:: What you will do ::
Find the line with "modify (with_fan (set_workstate" in the entries below. Repeat it, every following line, and the line with "modify (with_side (set_setspeed", exactly and with nothing added.

:: Dataset ::
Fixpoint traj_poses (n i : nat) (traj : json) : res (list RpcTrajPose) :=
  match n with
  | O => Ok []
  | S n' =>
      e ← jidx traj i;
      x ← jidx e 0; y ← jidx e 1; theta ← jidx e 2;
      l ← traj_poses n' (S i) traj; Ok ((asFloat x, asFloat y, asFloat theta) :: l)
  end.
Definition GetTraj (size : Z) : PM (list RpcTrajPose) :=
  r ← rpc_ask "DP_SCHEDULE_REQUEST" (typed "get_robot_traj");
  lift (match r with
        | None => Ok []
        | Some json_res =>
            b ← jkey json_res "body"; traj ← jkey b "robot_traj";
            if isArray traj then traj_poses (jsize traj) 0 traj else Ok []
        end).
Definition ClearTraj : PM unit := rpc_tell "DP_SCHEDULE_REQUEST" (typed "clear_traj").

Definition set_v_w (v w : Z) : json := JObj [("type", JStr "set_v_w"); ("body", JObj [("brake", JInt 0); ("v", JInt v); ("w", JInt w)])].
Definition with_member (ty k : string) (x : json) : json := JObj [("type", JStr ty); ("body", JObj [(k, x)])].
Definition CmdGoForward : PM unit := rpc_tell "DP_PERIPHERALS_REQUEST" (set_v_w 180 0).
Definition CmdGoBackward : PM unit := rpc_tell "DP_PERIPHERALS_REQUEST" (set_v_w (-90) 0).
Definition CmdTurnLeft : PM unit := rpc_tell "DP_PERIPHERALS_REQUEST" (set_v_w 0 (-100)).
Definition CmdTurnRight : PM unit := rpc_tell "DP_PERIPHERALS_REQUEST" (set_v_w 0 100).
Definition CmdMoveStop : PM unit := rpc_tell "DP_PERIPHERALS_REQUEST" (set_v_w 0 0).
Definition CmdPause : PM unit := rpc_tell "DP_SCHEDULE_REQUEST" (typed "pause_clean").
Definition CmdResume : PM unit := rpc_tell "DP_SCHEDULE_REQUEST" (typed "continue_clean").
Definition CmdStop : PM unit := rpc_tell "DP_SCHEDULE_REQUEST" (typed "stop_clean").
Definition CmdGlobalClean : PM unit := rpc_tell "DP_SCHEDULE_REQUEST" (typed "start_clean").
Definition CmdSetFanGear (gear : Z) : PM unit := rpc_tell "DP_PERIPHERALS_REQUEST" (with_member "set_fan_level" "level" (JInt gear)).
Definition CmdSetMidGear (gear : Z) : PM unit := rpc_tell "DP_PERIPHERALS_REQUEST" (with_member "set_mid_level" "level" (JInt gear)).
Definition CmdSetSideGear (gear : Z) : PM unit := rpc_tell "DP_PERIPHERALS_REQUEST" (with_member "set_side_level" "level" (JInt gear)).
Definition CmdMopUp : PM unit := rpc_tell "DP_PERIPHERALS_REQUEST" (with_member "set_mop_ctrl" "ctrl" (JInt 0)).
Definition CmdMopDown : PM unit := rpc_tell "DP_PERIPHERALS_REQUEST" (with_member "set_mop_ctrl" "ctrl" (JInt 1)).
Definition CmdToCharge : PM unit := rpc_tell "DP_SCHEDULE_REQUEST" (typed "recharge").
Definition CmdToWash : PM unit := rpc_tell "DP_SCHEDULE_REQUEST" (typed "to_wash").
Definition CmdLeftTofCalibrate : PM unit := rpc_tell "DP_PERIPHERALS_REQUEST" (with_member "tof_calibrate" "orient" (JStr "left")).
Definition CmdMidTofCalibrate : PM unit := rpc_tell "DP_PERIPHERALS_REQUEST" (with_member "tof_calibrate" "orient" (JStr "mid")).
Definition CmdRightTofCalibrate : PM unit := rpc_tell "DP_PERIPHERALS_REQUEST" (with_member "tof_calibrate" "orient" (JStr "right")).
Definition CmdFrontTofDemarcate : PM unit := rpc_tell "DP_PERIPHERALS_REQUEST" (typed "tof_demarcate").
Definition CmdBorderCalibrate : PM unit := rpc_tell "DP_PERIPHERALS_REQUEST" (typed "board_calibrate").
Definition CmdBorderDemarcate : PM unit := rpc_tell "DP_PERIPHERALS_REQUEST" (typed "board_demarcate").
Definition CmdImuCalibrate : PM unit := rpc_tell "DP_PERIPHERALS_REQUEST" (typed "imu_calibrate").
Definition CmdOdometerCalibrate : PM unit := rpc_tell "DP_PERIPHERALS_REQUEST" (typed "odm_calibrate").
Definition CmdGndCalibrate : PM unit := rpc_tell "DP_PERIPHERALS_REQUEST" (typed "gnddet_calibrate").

--

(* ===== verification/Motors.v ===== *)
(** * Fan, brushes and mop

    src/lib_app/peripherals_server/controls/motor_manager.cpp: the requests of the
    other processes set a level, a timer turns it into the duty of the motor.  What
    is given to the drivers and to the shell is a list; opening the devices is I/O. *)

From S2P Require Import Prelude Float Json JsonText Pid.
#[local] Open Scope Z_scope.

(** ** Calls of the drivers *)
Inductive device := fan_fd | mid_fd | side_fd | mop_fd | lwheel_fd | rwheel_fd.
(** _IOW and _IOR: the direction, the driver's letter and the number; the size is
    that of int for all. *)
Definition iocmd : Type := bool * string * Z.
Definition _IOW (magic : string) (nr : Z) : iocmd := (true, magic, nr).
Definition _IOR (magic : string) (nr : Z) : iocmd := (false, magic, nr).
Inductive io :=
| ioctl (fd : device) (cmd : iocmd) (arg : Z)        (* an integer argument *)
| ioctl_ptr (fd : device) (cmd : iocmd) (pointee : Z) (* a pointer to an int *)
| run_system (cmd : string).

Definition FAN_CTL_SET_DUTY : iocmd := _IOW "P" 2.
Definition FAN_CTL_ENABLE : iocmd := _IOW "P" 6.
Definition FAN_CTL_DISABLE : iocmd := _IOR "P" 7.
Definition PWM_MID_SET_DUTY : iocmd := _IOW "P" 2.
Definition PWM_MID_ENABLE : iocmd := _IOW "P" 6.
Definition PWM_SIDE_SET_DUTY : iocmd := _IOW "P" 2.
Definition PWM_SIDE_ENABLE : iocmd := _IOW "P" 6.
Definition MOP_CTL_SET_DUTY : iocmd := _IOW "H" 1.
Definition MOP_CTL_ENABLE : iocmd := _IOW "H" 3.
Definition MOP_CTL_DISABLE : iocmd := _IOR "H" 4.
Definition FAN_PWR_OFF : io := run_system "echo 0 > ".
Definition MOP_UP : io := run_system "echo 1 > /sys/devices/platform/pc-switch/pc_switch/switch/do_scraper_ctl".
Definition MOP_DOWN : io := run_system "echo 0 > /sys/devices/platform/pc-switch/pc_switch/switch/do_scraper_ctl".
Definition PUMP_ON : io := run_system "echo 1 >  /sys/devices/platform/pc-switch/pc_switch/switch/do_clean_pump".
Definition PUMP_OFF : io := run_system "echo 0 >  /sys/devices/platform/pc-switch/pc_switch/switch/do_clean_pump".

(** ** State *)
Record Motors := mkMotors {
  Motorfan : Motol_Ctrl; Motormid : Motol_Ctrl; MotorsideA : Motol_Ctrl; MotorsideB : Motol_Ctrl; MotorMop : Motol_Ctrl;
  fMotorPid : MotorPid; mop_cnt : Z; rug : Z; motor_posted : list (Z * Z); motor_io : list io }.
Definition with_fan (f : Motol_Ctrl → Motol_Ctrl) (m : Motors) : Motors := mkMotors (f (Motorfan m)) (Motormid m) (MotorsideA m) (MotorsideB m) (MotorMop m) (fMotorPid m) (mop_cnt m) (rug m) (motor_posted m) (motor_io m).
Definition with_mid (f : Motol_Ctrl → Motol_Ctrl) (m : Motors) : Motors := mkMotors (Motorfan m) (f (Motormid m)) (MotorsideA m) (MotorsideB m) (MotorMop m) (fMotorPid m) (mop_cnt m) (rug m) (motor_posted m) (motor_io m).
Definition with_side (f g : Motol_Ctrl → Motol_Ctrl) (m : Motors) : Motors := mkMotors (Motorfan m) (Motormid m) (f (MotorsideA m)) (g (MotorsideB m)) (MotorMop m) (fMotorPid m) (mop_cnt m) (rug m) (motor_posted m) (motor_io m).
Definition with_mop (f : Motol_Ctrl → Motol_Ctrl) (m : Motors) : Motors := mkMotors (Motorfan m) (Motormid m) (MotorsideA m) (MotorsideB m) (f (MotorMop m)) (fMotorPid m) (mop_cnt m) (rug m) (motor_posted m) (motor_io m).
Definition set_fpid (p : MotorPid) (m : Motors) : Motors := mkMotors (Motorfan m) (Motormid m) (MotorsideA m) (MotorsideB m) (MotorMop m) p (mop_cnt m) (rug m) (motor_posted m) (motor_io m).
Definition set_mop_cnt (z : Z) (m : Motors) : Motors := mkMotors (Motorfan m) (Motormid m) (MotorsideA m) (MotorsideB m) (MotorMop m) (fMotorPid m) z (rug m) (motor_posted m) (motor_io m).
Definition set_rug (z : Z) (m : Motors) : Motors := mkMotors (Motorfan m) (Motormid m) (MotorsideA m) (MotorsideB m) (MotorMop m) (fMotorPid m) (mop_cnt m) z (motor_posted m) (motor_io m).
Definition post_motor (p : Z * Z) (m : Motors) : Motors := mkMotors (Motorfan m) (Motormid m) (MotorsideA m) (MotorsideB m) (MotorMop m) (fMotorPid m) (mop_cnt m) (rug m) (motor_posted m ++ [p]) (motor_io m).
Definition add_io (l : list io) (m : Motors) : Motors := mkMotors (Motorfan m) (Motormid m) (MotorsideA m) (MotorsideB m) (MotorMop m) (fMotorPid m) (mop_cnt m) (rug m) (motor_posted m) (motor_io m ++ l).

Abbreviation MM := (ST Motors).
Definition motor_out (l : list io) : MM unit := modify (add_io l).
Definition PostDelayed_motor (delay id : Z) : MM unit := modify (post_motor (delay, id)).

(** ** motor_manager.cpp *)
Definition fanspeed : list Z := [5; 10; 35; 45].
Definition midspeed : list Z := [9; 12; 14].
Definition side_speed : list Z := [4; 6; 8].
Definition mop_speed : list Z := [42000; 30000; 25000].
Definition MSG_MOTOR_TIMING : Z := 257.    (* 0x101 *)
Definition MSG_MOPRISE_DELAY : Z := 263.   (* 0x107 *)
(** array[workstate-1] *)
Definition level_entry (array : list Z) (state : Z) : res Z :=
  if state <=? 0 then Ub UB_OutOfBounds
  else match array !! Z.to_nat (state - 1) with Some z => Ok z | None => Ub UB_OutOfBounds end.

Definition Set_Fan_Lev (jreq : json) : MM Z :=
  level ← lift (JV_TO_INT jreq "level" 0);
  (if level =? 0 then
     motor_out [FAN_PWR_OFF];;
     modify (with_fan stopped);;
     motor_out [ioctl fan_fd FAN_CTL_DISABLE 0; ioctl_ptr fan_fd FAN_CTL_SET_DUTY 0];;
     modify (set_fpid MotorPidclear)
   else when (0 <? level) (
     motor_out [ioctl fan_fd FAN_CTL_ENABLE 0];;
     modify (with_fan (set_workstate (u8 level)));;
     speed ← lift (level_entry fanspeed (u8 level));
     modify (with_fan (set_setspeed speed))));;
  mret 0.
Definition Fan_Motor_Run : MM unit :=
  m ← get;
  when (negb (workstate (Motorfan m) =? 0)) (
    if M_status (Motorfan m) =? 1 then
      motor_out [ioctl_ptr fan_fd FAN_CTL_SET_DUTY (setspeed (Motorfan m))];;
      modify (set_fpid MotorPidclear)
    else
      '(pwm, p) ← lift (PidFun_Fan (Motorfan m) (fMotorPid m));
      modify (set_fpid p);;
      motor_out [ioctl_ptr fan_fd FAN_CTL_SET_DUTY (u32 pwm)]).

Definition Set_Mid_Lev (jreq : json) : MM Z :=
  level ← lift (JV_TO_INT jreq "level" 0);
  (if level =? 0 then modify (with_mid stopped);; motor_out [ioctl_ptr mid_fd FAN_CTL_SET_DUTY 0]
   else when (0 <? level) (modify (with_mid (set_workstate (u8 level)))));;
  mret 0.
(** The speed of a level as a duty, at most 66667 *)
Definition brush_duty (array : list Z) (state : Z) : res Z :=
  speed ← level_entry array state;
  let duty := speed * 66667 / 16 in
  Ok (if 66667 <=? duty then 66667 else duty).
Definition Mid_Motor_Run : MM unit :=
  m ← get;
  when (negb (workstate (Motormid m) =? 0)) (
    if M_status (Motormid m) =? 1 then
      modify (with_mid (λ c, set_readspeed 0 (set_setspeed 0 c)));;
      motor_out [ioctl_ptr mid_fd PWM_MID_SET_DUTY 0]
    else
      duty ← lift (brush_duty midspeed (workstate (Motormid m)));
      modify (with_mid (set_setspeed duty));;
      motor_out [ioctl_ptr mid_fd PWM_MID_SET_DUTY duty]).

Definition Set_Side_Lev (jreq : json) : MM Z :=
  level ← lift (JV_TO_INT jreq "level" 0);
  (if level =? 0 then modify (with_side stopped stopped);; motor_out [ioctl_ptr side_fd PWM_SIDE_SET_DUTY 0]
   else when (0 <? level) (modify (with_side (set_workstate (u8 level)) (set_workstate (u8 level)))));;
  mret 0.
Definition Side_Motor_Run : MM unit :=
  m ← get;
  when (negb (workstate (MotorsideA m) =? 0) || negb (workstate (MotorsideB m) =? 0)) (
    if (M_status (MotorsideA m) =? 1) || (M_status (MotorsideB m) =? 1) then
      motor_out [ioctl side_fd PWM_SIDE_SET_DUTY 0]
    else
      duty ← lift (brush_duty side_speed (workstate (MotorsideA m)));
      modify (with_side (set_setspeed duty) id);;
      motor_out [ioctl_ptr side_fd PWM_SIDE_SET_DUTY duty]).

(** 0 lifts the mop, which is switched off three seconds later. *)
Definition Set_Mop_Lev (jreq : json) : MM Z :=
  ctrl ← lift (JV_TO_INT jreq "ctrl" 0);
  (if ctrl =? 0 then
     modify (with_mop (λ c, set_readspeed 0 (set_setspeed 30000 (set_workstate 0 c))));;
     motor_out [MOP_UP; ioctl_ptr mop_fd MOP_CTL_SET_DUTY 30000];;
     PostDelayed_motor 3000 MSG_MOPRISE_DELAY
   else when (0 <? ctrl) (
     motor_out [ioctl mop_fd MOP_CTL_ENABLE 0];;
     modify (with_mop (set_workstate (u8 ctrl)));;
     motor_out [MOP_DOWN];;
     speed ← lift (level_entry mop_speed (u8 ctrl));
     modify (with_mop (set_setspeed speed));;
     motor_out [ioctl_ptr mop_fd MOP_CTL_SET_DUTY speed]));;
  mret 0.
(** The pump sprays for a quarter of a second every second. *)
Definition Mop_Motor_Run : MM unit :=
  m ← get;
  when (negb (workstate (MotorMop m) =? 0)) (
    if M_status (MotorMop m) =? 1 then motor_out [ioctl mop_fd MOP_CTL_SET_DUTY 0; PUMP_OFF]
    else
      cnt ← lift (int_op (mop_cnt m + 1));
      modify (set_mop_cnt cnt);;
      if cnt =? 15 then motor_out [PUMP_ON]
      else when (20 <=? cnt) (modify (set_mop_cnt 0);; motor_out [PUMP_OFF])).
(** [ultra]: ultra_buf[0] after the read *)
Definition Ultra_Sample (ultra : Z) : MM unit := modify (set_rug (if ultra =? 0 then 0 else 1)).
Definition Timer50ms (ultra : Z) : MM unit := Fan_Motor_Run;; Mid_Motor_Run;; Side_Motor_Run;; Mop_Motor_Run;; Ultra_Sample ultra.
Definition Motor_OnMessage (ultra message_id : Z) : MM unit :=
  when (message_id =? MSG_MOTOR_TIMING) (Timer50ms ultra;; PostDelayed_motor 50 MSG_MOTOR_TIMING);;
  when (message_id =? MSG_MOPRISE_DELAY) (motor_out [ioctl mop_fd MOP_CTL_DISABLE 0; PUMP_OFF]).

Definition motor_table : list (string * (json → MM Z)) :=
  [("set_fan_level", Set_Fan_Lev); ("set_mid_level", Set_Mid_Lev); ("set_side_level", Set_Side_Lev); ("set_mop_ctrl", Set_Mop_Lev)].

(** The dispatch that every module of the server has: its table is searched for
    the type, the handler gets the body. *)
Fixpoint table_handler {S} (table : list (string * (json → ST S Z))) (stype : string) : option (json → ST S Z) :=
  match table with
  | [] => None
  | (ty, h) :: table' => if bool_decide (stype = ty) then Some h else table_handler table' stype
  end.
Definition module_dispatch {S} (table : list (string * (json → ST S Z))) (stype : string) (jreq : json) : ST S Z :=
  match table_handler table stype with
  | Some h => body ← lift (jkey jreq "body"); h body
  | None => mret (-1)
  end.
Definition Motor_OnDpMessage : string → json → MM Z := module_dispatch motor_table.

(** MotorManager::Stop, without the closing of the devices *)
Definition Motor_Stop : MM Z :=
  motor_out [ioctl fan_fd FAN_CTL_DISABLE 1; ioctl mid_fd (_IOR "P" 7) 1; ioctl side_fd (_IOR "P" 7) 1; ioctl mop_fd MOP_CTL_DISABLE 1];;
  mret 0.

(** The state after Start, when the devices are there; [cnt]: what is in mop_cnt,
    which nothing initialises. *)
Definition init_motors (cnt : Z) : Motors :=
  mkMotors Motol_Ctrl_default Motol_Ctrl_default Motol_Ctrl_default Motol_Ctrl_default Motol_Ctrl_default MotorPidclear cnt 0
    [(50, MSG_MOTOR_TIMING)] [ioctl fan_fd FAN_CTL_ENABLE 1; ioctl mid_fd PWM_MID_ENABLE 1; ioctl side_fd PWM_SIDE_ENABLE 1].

:: Your response ::
     modify (with_fan (set_workstate (u8 level)));;
     speed ← lift (level_entry fanspeed (u8 level));
     modify (with_fan (set_setspeed speed))));;
  mret 0.
Definition Fan_Motor_Run : MM unit :=
  m ← get;
  when (negb (workstate (Motorfan m) =? 0)) (
    if M_status (Motorfan m) =? 1 then
      motor_out [ioctl_ptr fan_fd FAN_CTL_SET_DUTY (setspeed (Motorfan m))];;
      modify (set_fpid MotorPidclear)
    else
      '(pwm, p) ← lift (PidFun_Fan (Motorfan m) (fMotorPid m));
      modify (set_fpid p);;
      motor_out [ioctl_ptr fan_fd FAN_CTL_SET_DUTY (u32 pwm)]).

Definition Set_Mid_Lev (jreq : json) : MM Z :=
  level ← lift (JV_TO_INT jreq "level" 0);
  (if level =? 0 then modify (with_mid stopped);; motor_out [ioctl_ptr mid_fd FAN_CTL_SET_DUTY 0]
   else when (0 <? level) (modify (with_mid (set_workstate (u8 level)))));;
  mret 0.
(** The speed of a level as a duty, at most 66667 *)
Definition brush_duty (array : list Z) (state : Z) : res Z :=
  speed ← level_entry array state;
  let duty := speed * 66667 / 16 in
  Ok (if 66667 <=? duty then 66667 else duty).
Definition Mid_Motor_Run : MM unit :=
  m ← get;
  when (negb (workstate (Motormid m) =? 0)) (
    if M_status (Motormid m) =? 1 then
      modify (with_mid (λ c, set_readspeed 0 (set_setspeed 0 c)));;
      motor_out [ioctl_ptr mid_fd PWM_MID_SET_DUTY 0]
    else
      duty ← lift (brush_duty midspeed (workstate (Motormid m)));
      modify (with_mid (set_setspeed duty));;
      motor_out [ioctl_ptr mid_fd PWM_MID_SET_DUTY duty]).

Definition Set_Side_Lev (jreq : json) : MM Z :=
  level ← lift (JV_TO_INT jreq "level" 0);
  (if level =? 0 then modify (with_side stopped stopped);; motor_out [ioctl_ptr side_fd PWM_SIDE_SET_DUTY 0]
   else when (0 <? level) (modify (with_side (set_workstate (u8 level)) (set_workstate (u8 level)))));;
  mret 0.
Definition Side_Motor_Run : MM unit :=
  m ← get;
  when (negb (workstate (MotorsideA m) =? 0) || negb (workstate (MotorsideB m) =? 0)) (
    if (M_status (MotorsideA m) =? 1) || (M_status (MotorsideB m) =? 1) then
      motor_out [ioctl side_fd PWM_SIDE_SET_DUTY 0]
    else
      duty ← lift (brush_duty side_speed (workstate (MotorsideA m)));
      modify (with_side (set_setspeed duty) id);;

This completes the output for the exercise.